By RandomGuy (not verified) on 02 Jul 2006 #permalink

They could call it The Oliver WendellScot and Felix Fafarman Show. No disrespect intended to Holmes and Frankfurter.

Just as amusing as all of the above is the fact that at least one commenter over there thinks these two are real legal experts. Priceless.

Dan wrote:
Just as amusing as all of the above is the fact that at least one commenter over there thinks these two are real legal experts. Priceless.

In her defense, she is still a bit wet behind the ears. I checked out her blog and the profile says she is 17. The newest post reads:

On Picking Up Guys @ Starbuck's

Don't bother.

Apparently a brain is a turn off. I AM SO MAD. There's this guy in the SB and he's cute and we start talking. And so he's all like "what are you doin' tomorrow?". So I told him I might go to church and then the library or the bookstore. And he says "Library????? Bookstore???? What? Are you a braniac or something?"

Yeah, he's spending Sunday alone.

And he can go Shake his own Speare, too.

HAHAHAHA I kill me.

idiot.

Let's just say that Janie's critical faculties are not fully developed.

Let's just say that Janie's critical faculties are not fully developed.

But they're getting there. They're getting there.

Well Ed, apparently Tim Sandefur agrees with DaveScot on the latter's interpretation of the law, 100%.

If you believe DaveScot.

When will you learn that DaveScot cannot be wrong? Ever.

I wonder if the Thomas More Law Center knew that it wasn't a trial by jury, seeing as how they called Barbara Forrest a "card carrying ACLU member".

And as for Larry, on Jason's blog he says he's really mad at those Darwinists for stifling genuine criticism, and so he's developing an interest there too, with predictably hilarious arguments.

The post that Dave S refers to is, quite literally, incoherent. I can't see how DaveScot gets that Sandefur agrees with him. Or how what Ed said is substantively different from what Sandefur said. Maybe Ed has the patience to try to untangle DaveScot's incomprehensible reasoning; I certainly don't.

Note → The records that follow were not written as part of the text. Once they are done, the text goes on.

Lemma blockAt_spec n tenant object index start wantEnd s :
  sinv (S n) s -> start = index * sblock s -> 0 <= index ->
  start < wantEnd <= MaxInt64 -> start + sblock s <= MaxInt64 ->
  wp (blockAt tenant object index wantEnd)
    (fun s' r => sinv n s' /\ same_frame s s' /\ block_answer object start wantEnd (sblock s) r) s.
Proof.
  intros I Es Hi Hw Hr. unfold blockAt. apply wp_bind. unfold wp at 1. simpl.
  set (k := block_key tenant object index s).
  assert (0 < sblock s) as Bp.
  { rewrite (s_block _ _ I). eapply tier_BlockSize_pos, I. }
  assert (in_tail k object start wantEnd s) as It by by constructor.
  apply wp_bind, wp_quiet; [auto with quiet|]. intros s1 _ Sc1.
  apply wp_bind, wp_quiet; [auto with quiet|]. intros s2 began Sc2.
  pose proof (same_core_trans _ _ _ Sc1 Sc2) as Sc. pose proof (same_core_frame _ _ Sc) as F.
  assert (sinv (S n) s2) as I2 by by eapply sinv_same.
  apply wp_bind. pose proof (call_Read_spec (S n) k s2 I2) as W. unfold wp in W. unfold wp at 1.
  destruct (call_Read k s2) as [s3 [data|]]; simpl in *; destruct W as (I3 & F3 & _ & R);
    pose proof (same_frame_trans _ _ _ F F3) as F4.
  - destruct (R _ eq_refl) as (b & Eb & Lt & Ed); simpl in *;
      rewrite ?(sf_name _ _ F), ?(sf_block _ _ F), <- ?Es in *; [done|nia|].
    repeat (apply wp_bind, wp_quiet; [auto with quiet|]; intros ? ? ?). unfold wp. simpl.
    split_and!.
    + apply (sinv_weaken 1). do 5 (eapply sinv_same; [eassumption|]). done.
    + eapply same_frame_trans; [exact F4|]. apply same_core_frame.
      do 4 (eapply same_core_trans; [eassumption|]). done.
    + assert (zlen data = Z.min (zlen b) (start + sblock s) - start) as Lz.
      { rewrite Ed, zlen_slice; nia. }
      exists b. rewrite Lz. replace (start + _) with (Z.min (zlen b) (start + sblock s)) by lia.
      split_and!; auto; lia.
  - pose proof (missed_block_spec n k object start wantEnd s3 I3 (in_tail_frame _ _ _ _ _ _ F4 It)) as W.
    unfold wp in *. destruct W as (? & F5 & B). rewrite (sf_block _ _ F4) in B.
    split_and!; auto. by eapply same_frame_trans.
Qed.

Well Ed, apparently [url=http://www.uncommondescent.com/index.php/archives/1284#more-1284]Tim Sandefur agrees with DaveScot[/url] on the latter's interpretation of the law, 100%.

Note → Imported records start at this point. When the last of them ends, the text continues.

(** ** Properties *)

(** C23: the data server answers with the object. A new server over any tier and
    any store that keep their contracts, run through any sequence of requests
    and turns of the prefetch worker, answers every request that is not refused
    for its arguments with exactly the bytes of the object in the range, or with
    a range error that says truly that the object ends before the range does, or
    with an error of the backend, never one made up by the assembly: no slice out
    of bounds, no short or contradictory block, no loop that does not end. The
    tier is given only what its contract lets it serve, so a later read of a
    cached, prefetched or evicted block is as right as the first. *)
Theorem data_server_answers_objects {T D} `{TS : TierSpec T} obj `{DS : DriverSpec D obj}
    (t : T) (b : Backend.Backend D) c clk ctx s ops :
  New t b c clk ctx = Some s ->
  tier_ok (content_of obj (CBackend c) (tier_BlockSize t)) (costs (tier_BlockSize t) ops) t ->
  drv_inv (driver b) ->
  Forall (in_reach (tier_BlockSize t)) ops ->
  (serve ops s).2.*1 = ops /\ Forall (owed obj s) (serve ops s).2.
Proof.
  intros N Ht Hd R. rewrite <- (Nat.add_0_r (costs _ _)) in Ht.
  destruct (New_sinv obj t b c clk ctx s _ N Ht Hd) as (I & Eb & _).
  rewrite <- Eb in *. by destruct (serve_spec obj ops 0 s I R) as (_ & _ & ? & ?).
Qed.

(** C24: over a store that does not fail and a context that does not end, a
    read of a range the object holds is answered, whatever was read, cached,
    evicted or prefetched before it: the result is the object's bytes, never an
    error and never a loop that runs out. *)
Theorem data_server_answers_live {T D} `{TS : TierSpec T} obj `{DS : DriverSpec D obj}
    (t : T) (b : Backend.Backend D) c clk ctx s ops tenant object offset length bytes :
  New t b c clk ctx = Some s ->
  let block := tier_BlockSize t in
  let ops' := ops ++ [Request tenant object offset length] in
  tier_ok (content_of obj (CBackend c) block) (costs block ops') t ->
  drv_inv (driver b) -> store_live (obj := obj) (D := D) -> Forall (fun x => x = false) ctx ->
  Forall (in_reach block) ops' ->
  tenant <> "" -> object <> "" -> 0 < length <= maxRead s ->
  obj object = Some bytes -> 0 <= offset -> offset + length <= zlen bytes ->
  last (serve ops' s).2 =
    Some (Request tenant object offset length, Some (Ok (slice offset (offset + length) bytes))).
Proof.
  intros N block ops' Ht Hd Lv Hc R Nt No Hl Eo Ho Hb. rewrite <- (Nat.add_0_r (costs _ _)) in Ht.
  destruct (New_sinv obj t b c clk ctx s _ N Ht Hd) as (I & Eb & Ec).
  fold block in Eb. rewrite <- Eb in *.
  destruct (serve_spec obj ops' 0 s I R) as (_ & _ & E & F).
  set (as_ := (serve ops' s).2) in *. apply (f_equal last) in E.
  unfold ops' in E. rewrite fmap_last, last_snoc in E.
  destruct (last as_) as [[o r]|] eqn:La; [|done]. injection E as ->.
  assert (owed obj s (Request tenant object offset length, r)) as O.
  { apply (proj1 (Forall_forall _ _) F). by apply last_Some_elem_of. }
  simpl in O. destruct r as [r|]; [|done]. unfold refusal in O.
  destruct (String.eqb_spec tenant ""); [done|]. destruct (String.eqb_spec object ""); [done|].
  destruct (Z.ltb_spec offset 0); [lia|]. destruct (Z.ltb_spec length 0); [lia|]. simpl in O.
  destruct (Z.eqb_spec length 0); [lia|].
  unfold ops' in R. apply Forall_app in R as [_ R]. inversion R as [|? ? R1]. simpl in R1.
  assert (0 < sblock s) by (rewrite Eb; eapply tier_BlockSize_pos, Ht).
  destruct (Z.ltb_spec (MaxInt64 - length) offset); [lia|].
  destruct (Z.ltb_spec (maxRead s) length); [lia|].
  destruct r as [d|[|[]| | | | |]]; simpl in O; try done.
  - destruct O as (b' & Eb' & _ & ->). rewrite Eo in Eb'. by injection Eb' as <-.
  - by destruct O.
  - by destruct O.
  - specialize (O _ Eo). lia.
  - by destruct O.
  - by destruct O.
  - destruct O. unfold calm. by rewrite Ec.
Qed.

No he doesn't. Tim Sandefur and Ed Brayton both have it exactly right (except that Ed keeps saying "punitive damages" where he means to say "damages" or "monetary damages.")

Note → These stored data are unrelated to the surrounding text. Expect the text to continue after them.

Definition add_leftover (n : string) (r : Reconciliation) : Reconciliation :=
  {| InvalidatedExtents := InvalidatedExtents r; Leftovers := Leftovers r ++ [n];
     OrphanExtents := OrphanExtents r; LeasesWithoutExtents := LeasesWithoutExtents r |}.
Definition add_orphan (n : string) (r : Reconciliation) : Reconciliation :=
  {| InvalidatedExtents := InvalidatedExtents r; Leftovers := Leftovers r;
     OrphanExtents := OrphanExtents r ++ [n]; LeasesWithoutExtents := LeasesWithoutExtents r |}.
Definition add_missing (n : string) (r : Reconciliation) : Reconciliation :=
  {| InvalidatedExtents := InvalidatedExtents r; Leftovers := Leftovers r;
     OrphanExtents := OrphanExtents r; LeasesWithoutExtents := LeasesWithoutExtents r ++ [n] |}.

Definition invalidatedExtents (names : list string) : list string :=
  List.filter (has_suffix invalidSuffix) names.

(** The first loop: over the entries of the directory, in name order. *)
Fixpoint reap (names : list string) (live : gset string) (a : Agent) (onDisk : gset string)
    (r : Reconciliation) : Agent * (gset string * Reconciliation * option AgentErr) :=
  match names with
  | [] => (a, (onDisk, r, None))
  | n :: names =>
      if (n =? lockName)%string || (n =? heartbeatName)%string then reap names live a onDisk r
      else if String.prefix agentFilePrefix n then
        let '(a, removed) := Remove n a in
        if negb removed then (a, (onDisk, r, Some ErrIO))
        else reap names live a onDisk (add_leftover n r)
      else
        let onDisk := {[n]} ∪ onDisk in
        if bool_decide (n ∈ live) then reap names live a onDisk r
        else
          let '(a, removed) := Remove n a in
          if negb removed then (a, (onDisk, r, Some ErrIO))
          else reap names live a onDisk (if has_suffix invalidSuffix n then r else add_orphan n r)
  end.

An award of attorneys' fees is separate, and is not part of the jury verdict in any case. The jury decides the factual issues before it. After the jury renders its verdict, the prevailing party may (in some cases) move to recover its attorneys' fees in a post-trial motion heard only by the judge -- not the jury.

So even the plaintiffs in Dover had sought monetary damages rather than injunctive relief, and even if the Dover case had therefore been a jury trial, the jury would still have had nothing to do with the attorneys' fees portion of it.

In any event, recoverable attorneys' fees are not damages. Most tort causes of action include damages as one element -- but an allegation of attorneys' fees would never count. They are separate from the underlying action, and are therefore dealt with in a separate (post-trial) motion.


When will you learn that DaveScot cannot be wrong? Ever.

It's DaveScot's world. We just live in it.